Watching: The Pacific, The Good Wife, Glee

Tuesday 27 April 2010


Soon, my blog - soon I shall be back at drawing stuff that makes a kind of sense.

Watching: Mega Piranha, Treme, 10 Things I hate About You, House, 24, Trauma, Cleveland Show

Monday 26 April 2010


Why, yes, Vista, my blog is far too image-heavy and in need of more of your reassuring white space! Always a pleasure when you take decisions about when I take a break from work into your own hands.
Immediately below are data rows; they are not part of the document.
Lemma parse_member fuel kv s :
  wf_str kv.1 → parse_value literal fuel (json_text kv.2 ++ s) = Some (kv.2, s) →
  parse_members literal (S fuel) (member_text kv ++ s) =
    match skip_space s with
    | v :: s4 => if (v =? 44)%N then prod_map (cons kv) id <$> parse_members literal fuel s4
                 else if (v =? 125)%N then Some ([kv], s4) else None
    | [] => None end.
Proof.
  intros Hk Hv. unfold member_text. rewrite <-!app_assoc.
  destruct (parse_json_quote kv.1 (js ":" ++ json_text kv.2 ++ s) Hk) as (t & -> & Ht).
  cbn [parse_members]. rewrite skip_space_unit by done. change ((34 =? 34)%N) with true. cbv iota. rewrite Ht.
  cbn [mbind option_bind]. change (js ":" ++ json_text kv.2 ++ s) with (58%N :: json_text kv.2 ++ s).
  rewrite skip_space_unit by done. change ((58 =? 58)%N) with true. cbv iota. rewrite Hv. cbn [mbind option_bind].
  by destruct kv.
Qed.

Lemma members_read o kv fuel r :
  Forall (λ kv, wf_str kv.1 ∧ reads kv.2) (kv :: o) → (2 * length (join (js ",") (member_text <$> kv :: o)) + 1 < fuel)%nat →
  parse_members literal fuel (join (js ",") (member_text <$> kv :: o) ++ 125%N :: r) = Some (kv :: o, r).
Proof.
  assert (∀ kv, length (json_text kv.2) < length (member_text kv))%nat as Hlen.
  { intros kv'. unfold member_text, json_quote. rewrite !length_app. simpl. lia. }
  revert kv fuel. induction o as [|kv' o IH]; intros kv fuel Hr Hf; apply Forall_cons in Hr as [[Hk Hx] Hr]; pose proof (Hlen kv).
  - cbn [fmap list_fmap join] in Hf |- *. destruct fuel as [|fuel]; [lia|].
    rewrite parse_member; [done|done|]. apply Hx; [lia|done].
  - change (join (js ",") (member_text <$> kv :: kv' :: o)) with (member_text kv ++ 44%N :: join (js ",") (member_text <$> kv' :: o)) in Hf |- *.
    destruct fuel as [|fuel]; [lia|]. rewrite length_app in Hf. cbn [length] in Hf. rewrite <-app_assoc, <-app_comm_cons.
    rewrite parse_member; [|done|apply Hx; [lia|done]].
    rewrite skip_space_unit by done. change ((44 =? 44)%N) with true. cbv iota. by rewrite IH by (done || lia).
Qed.

Lemma fold_mset (o acc : obj) : NoDup (mkeys (acc ++ o)) → foldl (λ o kv, mset o kv.1 kv.2) acc o = acc ++ o.
Proof.
  revert acc. induction o as [|[k v] o IH]; intros acc Hn; simpl; [by rewrite app_nil_r|].
  rewrite mset_new.
  - rewrite IH; rewrite <-app_assoc; done.
  - apply mget_None. unfold mkeys in Hn |- *. rewrite fmap_app, fmap_cons in Hn. apply NoDup_app in Hn as (_ & Hn & _).
    intros Hin. apply (Hn k Hin). by left.
Qed.

Lemma literal_word word r : literal_text word (word ++ r) = Some r.
Proof. unfold literal_text. by rewrite take_app_length, str_eqb_refl, drop_app_length. Qed.

Lemma member_head kv o : ∃ t, join (js ",") (member_text <$> kv :: o) = 34%N :: t.
Proof.
  rewrite fmap_cons, join_cons. unfold member_text at 1, json_quote. rewrite <-!app_comm_cons. eauto.
Qed.

Lemma reads_all v : written v → reads v.
Proof.
  induction v as [|b|n|s|l IH|o IH] using json_nested_ind; intros Hw fuel r Hf Hd; (destruct fuel as [|fuel]; [lia|]); inversion_clear Hw.
  - cbn [json_text prim_text].
    change (js "null" ++ r) with (110%N :: js "ull" ++ r). cbn [parse_value].
    rewrite skip_space_unit by done. cbn [N.eqb Pos.eqb].
    change (110%N :: js "ull" ++ r) with (js "null" ++ r). by rewrite literal_word.
  - destruct b; cbn [json_text prim_text].
    + change (js "true" ++ r) with (116%N :: js "rue" ++ r). cbn [parse_value].
      rewrite skip_space_unit by done. cbn [N.eqb Pos.eqb].
      change (116%N :: js "rue" ++ r) with (js "true" ++ r). by rewrite literal_word.
    + change (js "false" ++ r) with (102%N :: js "alse" ++ r). cbn [parse_value].
      rewrite skip_space_unit by done. cbn [N.eqb Pos.eqb].
      change (102%N :: js "alse" ++ r) with (js "false" ++ r). by rewrite literal_word.
  - by apply parse_value_int.
  - cbn [json_text prim_text]. destruct (parse_json_quote s r ltac:(done)) as (t & -> & Ht). cbn [parse_value].
    rewrite skip_space_unit by done. cbn [N.eqb Pos.eqb]. by rewrite Ht.
  - cbn [json_text] in Hf |- *. rewrite <-!app_assoc. change (js "[" ++ ?x) with (91%N :: x). cbn [parse_value].
    rewrite skip_space_unit by done. cbn [N.eqb Pos.eqb]. change (js "]" ++ r) with (93%N :: r).
    destruct l as [|x l]; [done|].
    assert (Forall (reads) (x :: l)) as Hr.
    { rewrite Forall_forall in IH, H |- *. intros y Hy. apply IH; [done|]. by apply H. }
    assert (written x) as Hx by by apply Forall_cons in H as [? _].
    destruct (written_head x Hx) as (u & t & E & Hs & Hu).
    pose proof (items_read l x fuel r Hr) as Hi.
    rewrite !length_app in Hf. cbn [js length] in Hf.
    specialize (Hi ltac:(simpl in Hf |- *; lia)). rewrite Hi.
    rewrite fmap_cons, join_cons, E, <-!app_comm_cons, skip_space_unit by done. by rewrite Hu.
  - cbn [json_text] in Hf |- *. rewrite <-!app_assoc. change (js "{" ++ ?x) with (123%N :: x). cbn [parse_value].
    rewrite skip_space_unit by done. cbn [N.eqb Pos.eqb]. change (js "}" ++ r) with (125%N :: r).
    change ((λ kv, json_quote kv.1 ++ js ":" ++ json_text kv.2) <$> o) with (member_text <$> o) in Hf |- *.
    match goal with
    | Hk : Forall wf_str _, Hv : Forall (λ kv, written _) _, Ho : own_order _ = _ |- _ =>
        rename Hk into Hkeys, Hv into Hvals, Ho into Hown
    end.
    destruct o as [|kv o]; [done|].
    assert (Forall (λ kv, wf_str kv.1 ∧ reads kv.2) (kv :: o)) as Hr.
    { rewrite Forall_forall in IH. rewrite Forall_forall in Hkeys. rewrite Forall_forall in Hvals. rewrite Forall_forall. intros y Hy. split; [apply Hkeys; by apply list_elem_of_fmap_2|]. apply IH; [done|]. by apply Hvals. }
    pose proof (members_read o kv fuel r Hr) as Hi. rewrite !length_app in Hf. cbn [js length] in Hf.
    specialize (Hi ltac:(simpl in Hf |- *; lia)). rewrite Hi.
    destruct (member_head kv o) as [t ->]. rewrite <-app_comm_cons, skip_space_unit by done. cbn [N.eqb Pos.eqb].
    cbn [fmap option_fmap option_map prod_map compose]. unfold prod_map, compose. cbn [fst snd]. rewrite fold_mset by done.
    cbn [app]. by rewrite Hown.
Qed.

(** [JSON.parse(JSON.stringify(v))] *)
Lemma json_round_trip v : written v → json_parse literal (json_text v) = Some v.
Proof.
  intros Hw. unfold json_parse. pose proof (reads_all v Hw (S (2 * length (json_text v))) [] ltac:(lia) I) as Hr.
  rewrite app_nil_r in Hr. by rewrite Hr.
Qed.
End round_trip.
Watching: Enterprise season 3 - a lot better than I remember, though in my defence at the time I was more disappointed that the show was so derivative and significantly less than it could have been. What Trek needed at that point was the revamp treatment Battlestar Galactica would later get, rather than the reins handed to the producers responsible for creating the more insular and stilted installments of any given iteration of the franchise - basically, Trek needed guys like Naren Shankar, Ronald Moore and Manny Coto on staff from day one rather than later added in typical 'shit meets wall' fashion, as apart from a few mis-steps (soapbox moralising, an unconvincing lead) the third season was an objectively good sci-fi action series, albeit a very talky and poorly-characterised one that inexplicably thought that an episode where the main characters attempt to escape an exploding spaceship full of insane bloodthirsty zombies needed a b-plot where a Texan and an African-American sit in a small room and get along famously.
Stargate Universe - wow, it's like, so deep. He's, like, remembering his dying wife, which is like total pathos for him. This show is like so great because I have not seen any other sci-fi ever.
The Bridge - has outstayed its welcome. I'm not even bothered by the omnipresent, neverending and inappropriate incidental music, I'd just like to know what this show's supposed to be about. And Frank's secret meetings, which he apparently arranges in front of people, are increasingly hilarious for reasons I just can't fathom for the life of me.
CSI - "Some people would call a dead racist a good start" "Well we still have to call it murder" FUCK OFF.

Sunday 25 April 2010


STILL doing the blimmin' robots thing, but sketching away for the inevitable day when I get back into superhero-y stuff.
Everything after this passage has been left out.